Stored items
(* ===== verification/Runtime.v ===== *)
(** * The service state and the monad of its methods

    A [queue.Service] method reads the environment of one call ([Env]: the two
    clocks, the ids [gen_random_uuid()] will return, the rows locked by other
    transactions), and acts on a [World]: the committed tables, the working copy
    of the transaction in progress, the caches, the metrics and the broadcasts.
    Every round trip to PostgreSQL, Redis or the broadcaster consumes one entry
    of [w_faults]; an exhausted list means that the remaining round trips succeed. *)

From S2P Require Import Prelude.
From S2P Require Import Store.
From S2P Require Import Avro.

(** ** Errors, up to [errors.Is] *)

Inductive Error :=
| ErrNoMessage
| ErrNotFound
| ErrNotProcessing
| ErrNotDLQ
| ErrReservedTopic
| ErrQueueFull
| ErrTopicNotRegistered
| ErrInvalidBatchSize
| ErrTopicNotReplayable
| ErrReplayWindowTooOld
| ErrConsumerGroupNotFound
| ErrConsumerGroupExists
| ErrSchemaValidation (e : AvroError)
| ErrInvalidSchema
| ErrMetadata                          (* unmarshal metadata *)
| ErrCronSchedule                      (* invalid cron schedule *)
| ErrUserNotFound                      (* users.ErrNotFound *)
| ErrDuplicate
| ErrCannotDeleteSelf
| ErrHashPassword
| ErrTokenInvalid
| ErrSQL (what : string) (e : PgError). (* a failed round trip *)

(** The calls of [queue.MetricsRecorder]. *)
Inductive Metric :=
| RecordEnqueue (topic : string)
| RecordDequeue (topic : string)
| RecordAck (topic : string)
| RecordNack (topic outcome : string)
| RecordRequeue (topic : string)
| RecordExpired (n : Z)
| RecordDeleted (n : Z)
| RecordReplay (topic : string) (n : Z).

(** What a cache entry's bytes decode to: the sentinel [null], a topic config, a
    topic schema, or text that does not unmarshal. *)
Inductive CacheBytes :=
| cacheNotFoundSentinel
| cache_config (cfg : TopicConfig)
| cache_schema (ts : TopicSchema)
| cache_garbage (text : string).

(** The Redis client behind [cache.Redis]: a key may disappear at any time (its
    TTL, an eviction), never change. *)
Class Storage := {
  storage : Type;
  storage_get : storage → string → option CacheBytes;
  storage_set : storage → string → CacheBytes → Z → storage;
  storage_delete : storage → string → storage;
}.

Class StorageLaws `{ST : Storage} : Prop := {
  get_deleted st k : storage_get (storage_delete st k) k = None;
  get_delete_other st k k' v :
    storage_get (storage_delete st k) k' = Some v → storage_get st k' = Some v;
  get_set st k v ttl v' : storage_get (storage_set st k v ttl) k = Some v' → v' = v;
  get_set_other st k k' v ttl v' : k ≠ k' →
    storage_get (storage_set st k v ttl) k' = Some v' → storage_get st k' = Some v';
}.

(** ** Service, environment, world *)

(** The settings of a [Service], durations in nanoseconds. *)
Record Service := mkService {
  visibilityTimeout : Z;
  maxRetries : Z;
  messageTTL : Z;
  dlqThreshold : Z;
  requireTopicRegistration : bool;
}.

(** [go_now] is [time.Now()] in nanoseconds, [pg_now] SQL's [now()] in
    microseconds. *)
Record Env := mkEnv {
  go_now : Z;
  pg_now : Z;
  new_uuid : nat → uuid;
  locked_messages : gset uuid;
  locked_deliveries : gset (uuid * string);
}.

(** How a round trip ends: [Lost] is a failure reported after the server has
    applied the statement or the commit. *)
Inductive outcome := Works | Fails | Lost.

Section runtime.
Context `{PG : Postgres} `{ST : Storage}.

(** [w_cache] is [None] for [cache.Noop]. *)
Record World := mkWorld {
  w_db : DB;
  w_tx : DB;
  w_topicConfigCache : gmap string (option TopicConfig);
  w_schemaCache : gmap string (avro * Z);
  w_cache : option storage;
  w_published : list (string * string);
  w_metrics : list Metric;
  w_faults : list outcome;
}.

Definition set_db db (w : World) : World :=
  mkWorld db (w_tx w) (w_topicConfigCache w) (w_schemaCache w) (w_cache w)
    (w_published w) (w_metrics w) (w_faults w).
Definition set_tx db (w : World) : World :=
  mkWorld (w_db w) db (w_topicConfigCache w) (w_schemaCache w) (w_cache w)
    (w_published w) (w_metrics w) (w_faults w).
Definition set_config_cache c (w : World) : World :=
  mkWorld (w_db w) (w_tx w) c (w_schemaCache w) (w_cache w)
    (w_published w) (w_metrics w) (w_faults w).
Definition set_schema_cache c (w : World) : World :=
  mkWorld (w_db w) (w_tx w) (w_topicConfigCache w) c (w_cache w)
    (w_published w) (w_metrics w) (w_faults w).
Definition set_cache c (w : World) : World :=
  mkWorld (w_db w) (w_tx w) (w_topicConfigCache w) (w_schemaCache w) c
    (w_published w) (w_metrics w) (w_faults w).
Definition set_published p (w : World) : World :=
  mkWorld (w_db w) (w_tx w) (w_topicConfigCache w) (w_schemaCache w) (w_cache w)
    p (w_metrics w) (w_faults w).
Definition set_metrics m (w : World) : World :=
  mkWorld (w_db w) (w_tx w) (w_topicConfigCache w) (w_schemaCache w) (w_cache w)
    (w_published w) m (w_faults w).
Definition set_faults fs (w : World) : World :=
  mkWorld (w_db w) (w_tx w) (w_topicConfigCache w) (w_schemaCache w) (w_cache w)
    (w_published w) (w_metrics w) fs.

(** ** The monad *)

Definition M (A : Type) : Type := Env → World → result Error A * World.

#[export] Instance M_ret : MRet M := λ A a _ w, (Ok a, w).
#[export] Instance M_bind : MBind M := λ A B k m e w,
  match m e w with
  | (Ok a, w') => k a e w'
  | (Err x, w') => (Err x, w')
  end.

Definition fail {A} (x : Error) : M A := λ _ w, (Err x, w).
Definition ask : M Env := λ e w, (Ok e, w).
Definition get {A} (f : World → A) : M A := λ _ w, (Ok (f w), w).
Definition modify (f : World → World) : M unit := λ _ w, (Ok tt, f w).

WHAT IS NEEDED.
The lines above that hold the word "round" need counting; write the count and nothing more.

RESPONSE.
4